Remembering the Space Age, edited by Steven J. Dick. NASA-SP4703, 2008, 480 pages [PDF 8.9 MB]. This book is an edited collection of 21 essays stemming from an October 2007 conference sponsored by the NASA History Division and the National Air and Space Museum to commemorate the 50th anniversary of the dawn of the Space Age. This book is not “just another space history” but instead examines the meaning of the Space Age in the broadest possible sense. It is an examination of the place of space exploration in human history and how the record of the Space Age has been preserved and represented in the wider culture. The essays cover a diverse range of topics from “Robert A. Heinlein’s Influence on Spaceflight” to “Cosmonaut Nostalgia in Soviet and Post-Soviet Film” to “China’s Human Spaceflight Program and Chinese National Identity” to “Cultural Functions of Space Exploration,” and much more.

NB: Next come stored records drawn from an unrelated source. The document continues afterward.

Lemma below_step k t : below (S k) t -> below k t /\ levelOp k t = false.
Proof.
  intros [Hp Hl]. split; [split; [exact Hp|]|]; auto.
Qed.

Lemma below_le k j t : below k t -> j <= k -> below j t.
Proof. intros [Hp Hl] Hj. split; [exact Hp|]. intros i Hi. apply Hl. lia. Qed.

Ltac token_value t H :=
  destruct t as [ty v l c]; cbn [value type] in *; subst v.

Lemma close_stops rp : value rp = lit ")" -> stops (Some rp) = true.
Proof.
  destruct rp as [ty v l c]. cbn [value]. intros ->.
  destruct ty; reflexivity.
Qed.

Lemma comma_stops c : value c = lit "," -> stops (Some c) = true.
Proof.
  destruct c as [ty v l c]. cbn [value]. intros ->.
  destruct ty; reflexivity.
Qed.

Lemma one_of_values (vs : list string) t :
  existsb (fun s => Parser.valueIs s (Some t)) vs = true ->
  exists s, In s vs /\ value t = lit s.
Proof.
  rewrite existsb_exists. intros (s & Hin & Hs). exists s. split; [exact Hin|].
  now apply str_eqb_eq.
Qed.

(** The operators of a level are no operators of the levels below. *)
Lemma operator_below k o :
  levelOp (S k) (Some o) = true -> below (S k) (Some o).
Proof.
  intros H. destruct o as [ty v l c].
  destruct k as [|[|[|[|[|k]]]]]; [| | | | |discriminate H].
  1-3: cbn [levelOp] in H; unfold Parser.operatorIn in H;
       apply andb_prop in H as [Hty H]; destruct ty; try discriminate Hty;
       apply one_of_values in H as (s & Hin & Hv); cbn [value] in Hv;
       subst v; cbn [In] in Hin.
  4-5: cbn [levelOp] in H; unfold Parser.valueIs in H; cbn [value] in H;
       apply str_eqb_eq in H; subst v.
  all: repeat match goal with
         | H : _ \/ _ |- _ => destruct H as [H|H]
         | H : False |- _ => destruct H
         | H : _ = ?s |- _ => subst s
         end.
  all: split; [try (destruct ty); reflexivity|].
  all: intros j Hj;
       destruct j as [|[|[|[|[|j]]]]]; try lia;
       try (destruct ty); reflexivity.
Qed.

(** *** Steps of the methods *)

Lemma TokenType_eqb_refl ty : TokenType_eqb ty ty = true.
Proof. now destruct ty. Qed.

Lemma leads_eq {T} (p : Parser.P T) st X : p st = X -> leads p st X.
Proof. intros H _. exact H. Qed.

Lemma leads_bind {T U} (m : Parser.P T) (k : T -> Parser.P U) st a st1 X :
  leads m st (Ok a st1) -> leads (k a) st1 X -> leads (bind m k) st X.
Proof.
  intros Hm Hk Hn. pose proof (Hm (bind_runs _ _ _ Hn)) as E.
  rewrite (bind_eq _ _ _ _ _ E) in *. now apply Hk.
Qed.

Lemma leads_step {T U} (m : Parser.P T) (k : T -> Parser.P U) st a st1 X :
  m st = Ok a st1 -> leads (k a) st1 X -> leads (bind m k) st X.
Proof. intros Hm. apply leads_bind. now apply leads_eq. Qed.

Lemma after_after st a b : after (after st a) b = after st (a + b).
Proof. unfold after. cbn [Parser.pos Parser.errors]. f_equal. lia. Qed.

Lemma after_zero st : after st 0 = st.
Proof. destruct st. unfold after. cbn. f_equal. lia. Qed.

Section Grammar.

Variable tokens : list Token.

Lemma currentToken_at st r :
  skipn (Parser.pos st) tokens = r ->
  Parser.currentToken tokens st = Ok (hd_error r) st.
Proof.
  intros <-. unfold Parser.currentToken. now rewrite hd_error_skipn.
Qed.

Lemma nextToken_at st t r :
  skipn (Parser.pos st) tokens = t :: r ->
  Parser.nextToken tokens st = Ok (hd_error r) st.
Proof.
  intros H. unfold Parser.nextToken. rewrite <- hd_error_skipn.
  rewrite Nat.add_comm, <- skipn_skipn, H. reflexivity.
Qed.

Lemma advance_at st : Parser.advance st = Ok tt (after st 1).
Proof. unfold Parser.advance, after. now rewrite Nat.add_1_r. Qed.

Lemma skipn_after st a r :
  skipn (Parser.pos st) tokens = a ++ r ->
  skipn (Parser.pos (after st (length a))) tokens = r.
Proof.
  intros H. cbn [after Parser.pos].
  rewrite Nat.add_comm, <- skipn_skipn, H.
  rewrite skipn_app, Nat.sub_diag, skipn_all. reflexivity.
Qed.

Lemma skipn_next st t r :
  skipn (Parser.pos st) tokens = t :: r ->
  skipn (Parser.pos (after st 1)) tokens = r.
Proof. intros H. exact (skipn_after st [t] r H). Qed.

Lemma expect_at st t r ty (v : option string) :
  skipn (Parser.pos st) tokens = t :: r ->
  type t = ty ->
  match v with Some s => value t = lit s | None => True end ->
  Parser.expect tokens ty v st = Ok (Some t) (after st 1).
Proof.
  intros H Hty Hv. unfold Parser.expect.
  rewrite (bind_eq _ _ _ _ _ (currentToken_at st _ H)). cbn [hd_error].
  unfold Parser.typeIs. rewrite Hty, TokenType_eqb_refl. cbn [andb].
  destruct v as [s|].
  - unfold Parser.valueIs. rewrite Hv, str_eqb_refl.
    now rewrite (bind_eq _ _ _ _ _ (advance_at st)).
  - now rewrite (bind_eq _ _ _ _ _ (advance_at st)).
Qed.

Lemma binaryLoop_stop isOp operand fuel n st r :
  skipn (Parser.pos st) tokens = r -> isOp (hd_error r) = false ->
  Parser.binaryLoop tokens isOp operand fuel n st = Ok n st.
Proof.
  intros H Hop.
  destruct fuel; cbn [Parser.binaryLoop];
    rewrite (bind_eq _ _ _ _ _ (currentToken_at st _ H));
    destruct (hd_error r); try rewrite Hop; reflexivity.
Qed.

Lemma binaryLoop_zero isOp operand n st o r :
  skipn (Parser.pos st) tokens = o :: r -> isOp (Some o) = true ->
  Parser.binaryLoop tokens isOp operand 0 n st = OutOfFuel.
Proof.
  intros H Hop. cbn [Parser.binaryLoop].
  rewrite (bind_eq _ _ _ _ _ (currentToken_at st _ H)). cbn [hd_error].
  now rewrite Hop.
Qed.

Lemma binaryLoop_step isOp operand fuel n st o r :
  skipn (Parser.pos st) tokens = o :: r -> isOp (Some o) = true ->
  Parser.binaryLoop tokens isOp operand (S fuel) n st =
  bind operand
    (fun x => Parser.binaryLoop tokens isOp operand fuel
                (BinaryOpNode n (value o) x)) (after st 1).
Proof.
  intros H Hop. cbn [Parser.binaryLoop].
  rewrite (bind_eq _ _ _ _ _ (currentToken_at st _ H)). cbn [hd_error].
  rewrite Hop. now rewrite (bind_eq _ _ _ _ _ (advance_at st)).
Qed.

Lemma argumentLoop_stop sub fuel args st r :
  skipn (Parser.pos st) tokens = r ->
  Parser.valueIs "," (hd_error r) = false ->
  Parser.argumentLoop tokens sub fuel args st = Ok args st.
Proof.
  intros H Hc.
  destruct fuel; cbn [Parser.argumentLoop];
    rewrite (bind_eq _ _ _ _ _ (currentToken_at st _ H)), Hc; reflexivity.
Qed.

Lemma argumentLoop_zero sub args st c r :
  skipn (Parser.pos st) tokens = c :: r -> value c = lit "," ->
  Parser.argumentLoop tokens sub 0 args st = OutOfFuel.
Proof.
  intros H Hc. cbn [Parser.argumentLoop].
  rewrite (bind_eq _ _ _ _ _ (currentToken_at st _ H)). cbn [hd_error].
  unfold Parser.valueIs. now rewrite Hc, str_eqb_refl.
Qed.

Lemma argumentLoop_step sub fuel args st c r :
  skipn (Parser.pos st) tokens = c :: r -> value c = lit "," ->
  Parser.argumentLoop tokens sub (S fuel) args st =
  bind sub (fun a => Parser.argumentLoop tokens sub fuel (args ++ [a]))
    (after st 1).
Proof.
  intros H Hc. cbn [Parser.argumentLoop].
  rewrite (bind_eq _ _ _ _ _ (currentToken_at st _ H)). cbn [hd_error].
  unfold Parser.valueIs. rewrite Hc, str_eqb_refl.
  now rewrite (bind_eq _ _ _ _ _ (advance_at st)).
Qed.

(** *** The levels *)

Ltac lead :=
  match goal with
  | |- ?p ?st <> OutOfFuel -> ?p ?st = ?X => change (leads p st X)
  end.

Lemma level_closed k e ts :
  parsedAt tokens k e ts ->
  forall fuel depth st rest,
    skipn (Parser.pos st) tokens = ts ++ rest ->
    below (S k) (hd_error rest) ->
    leads (levelParser tokens fuel depth k) st (Ok e (after st (length ts))).
Proof.
  intros H fuel depth st rest Hs Hb Hn. apply below_step in Hb as [Hb Hop].
  specialize (H fuel depth st rest Hs Hb Hn). destruct k as [|j]; [exact H|].
  destruct H as [f H]. rewrite H.
  eapply binaryLoop_stop; [apply (skipn_after _ _ _ Hs) | exact Hop].
Qed.

Lemma expression_closed e ts :
  parsedAt tokens 5 e ts ->
  forall fuel depth st rest,
    skipn (Parser.pos st) tokens = ts ++ rest ->
    below 6 (hd_error rest) ->
    leads (Parser.parseExpression tokens fuel depth) st
      (Ok e (after st (length ts))).
Proof.
  intros H fuel depth st rest Hs Hb.
  destruct depth as [|d]; [intros Hn; now contradiction Hn|].
  exact (level_closed 5 e ts H fuel d st rest Hs Hb).
Qed.

Lemma arguments_closed args ts :
  parsedArgs tokens args ts ->
  forall fuel depth st rp rest,
    skipn (Parser.pos st) tokens = ts ++ rp :: rest ->
    value rp = lit ")" ->
    leads (Parser.parseArguments tokens
             (Parser.parseExpression tokens fuel depth) fuel) st
      (Ok args (after st (length ts))).
Proof.
  intros H fuel depth st rp rest Hs Hv Hn.
  specialize (H fuel depth st (rp :: rest) Hs
                (stops_below _ (close_stops _ Hv) 6) Hn).
  destruct args as [|a args].
  - apply H. cbn [hd_error]. unfold Parser.valueIs.
    now rewrite Hv, str_eqb_refl.
  - destruct H as [f H]. rewrite H.
    eapply argumentLoop_stop; [apply (skipn_after _ _ _ Hs)|].
    cbn [hd_error]. unfold Parser.valueIs. now rewrite Hv.
Qed.

Lemma parsed_number tk :
  type tk = INT_LIT \/ type tk = FLOAT_LIT ->
  parsedAt tokens 0 (NumberNode tk) [tk].
Proof.
  intros Hty fuel depth st rest Hs Hb _. cbn [levelParser app length] in *.
  unfold Parser.parsePrimary.
  rewrite (bind_eq _ _ _ _ _ (currentToken_at st _ Hs)). cbn [hd_error].
  rewrite (bind_eq _ _ _ _ _ (nextToken_at st _ _ Hs)).
  unfold Parser.typeIs.
  destruct Hty as [-> | ->]; cbn [TokenType_eqb andb orb];
    now rewrite (bind_eq _ _ _ _ _ (advance_at st)).
Qed.

Lemma parsed_string tk :
  type tk = STRING_LIT -> parsedAt tokens 0 (StringLiteralNode tk) [tk].
Proof.
  intros Hty fuel depth st rest Hs Hb _. cbn [levelParser app length] in *.
  unfold Parser.parsePrimary.
  rewrite (bind_eq _ _ _ _ _ (currentToken_at st _ Hs)). cbn [hd_error].
  rewrite (bind_eq _ _ _ _ _ (nextToken_at st _ _ Hs)).
  unfold Parser.typeIs. rewrite Hty. cbn [TokenType_eqb andb orb].
  now rewrite (bind_eq _ _ _ _ _ (advance_at st)).
Qed.

Lemma parsed_identifier tk :
  type tk = IDENTIFIER -> parsedAt tokens 0 (IdentifierNode tk) [tk].
Proof.
  intros Hty fuel depth st rest Hs [Hb _] _. cbn [levelParser app length] in *.
  unfold Parser.parsePrimary.
  rewrite (bind_eq _ _ _ _ _ (currentToken_at st _ Hs)). cbn [hd_error].
  rewrite (bind_eq _ _ _ _ _ (nextToken_at st _ _ Hs)). rewrite Hb.
  unfold Parser.typeIs. rewrite Hty. cbn [TokenType_eqb andb orb].
  now rewrite (bind_eq _ _ _ _ _ (advance_at st)).
Qed.

Lemma parsed_parentheses lp e ts rp :
  type lp = SEPARATOR -> value lp = lit "(" ->
  parsedAt tokens 5 e ts ->
  type rp = SEPARATOR -> value rp = lit ")" ->
  parsedAt tokens 0 e (lp :: ts ++ [rp]).
Proof.
  intros Hty Hv He Hrty Hrv fuel depth st rest Hs Hb.
  cbn [levelParser]. unfold Parser.parsePrimary.
  cbn [app] in Hs. rewrite <- app_assoc in Hs. cbn [app] in Hs.
  rewrite (bind_eq _ _ _ _ _ (currentToken_at st _ Hs)). cbn [hd_error].
  rewrite (bind_eq _ _ _ _ _ (nextToken_at st _ _ Hs)).
  unfold Parser.typeIs. rewrite Hty. cbn [TokenType_eqb andb orb].
  unfold Parser.valueIs at 1 2. rewrite Hv, str_eqb_refl.
  lead. apply (leads_step _ _ _ _ _ _ (advance_at st)).
  pose proof (skipn_next _ _ _ Hs) as H1.
  eapply leads_bind.
  { apply (expression_closed e ts He fuel depth _ _ H1).
    apply stops_below. now apply close_stops. }
  pose proof (skipn_after _ _ _ H1) as H2.
  eapply leads_step; [now apply (expect_at _ _ _ _ (Some ")"%string) H2)|].
  apply leads_eq. unfold ret. f_equal. rewrite !after_after. f_equal.
  cbn [length]. rewrite length_app. cbn [length]. lia.
Qed.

Societal Impact of Spaceflight, edited by Steven J. Dick and Roger D. Launius. NASA-SP4801, 2007, 695 pages [PDF 9.7 MB]. Fifty years after the Space age began, this conference proceedings examines the effects of spaceflight on society in a historically rigorous way. Has the Space age indeed had a significant effect on society? If so what are those influences? What do we mean by an “impact” on society? And what parts of society? Conversely, has society had any effect on spaceflight? What would be different had there been no Space Age? The purpose of this volume is to examine these and related questions through scholarly research, making use especially of the tools of the historian and the broader social sciences and humanities. Herein a stellar array of scholars does just that and arrives at sometimes surprising conclusions. Spaceflight has commercial and economic dimensions as well as social, cultural and ideological ramifications. It touches on enduring American values of pioneering, progress, enterprise and rugged individualism. Worldwide it encompasses international cooperation and competition, and affects foreign policies, national security, and questions of global environment. Viewing Earth from space, and space from the vicinity of Earth, alters world views, conceptions of self and others, and our understanding of our place and purpose in the universe.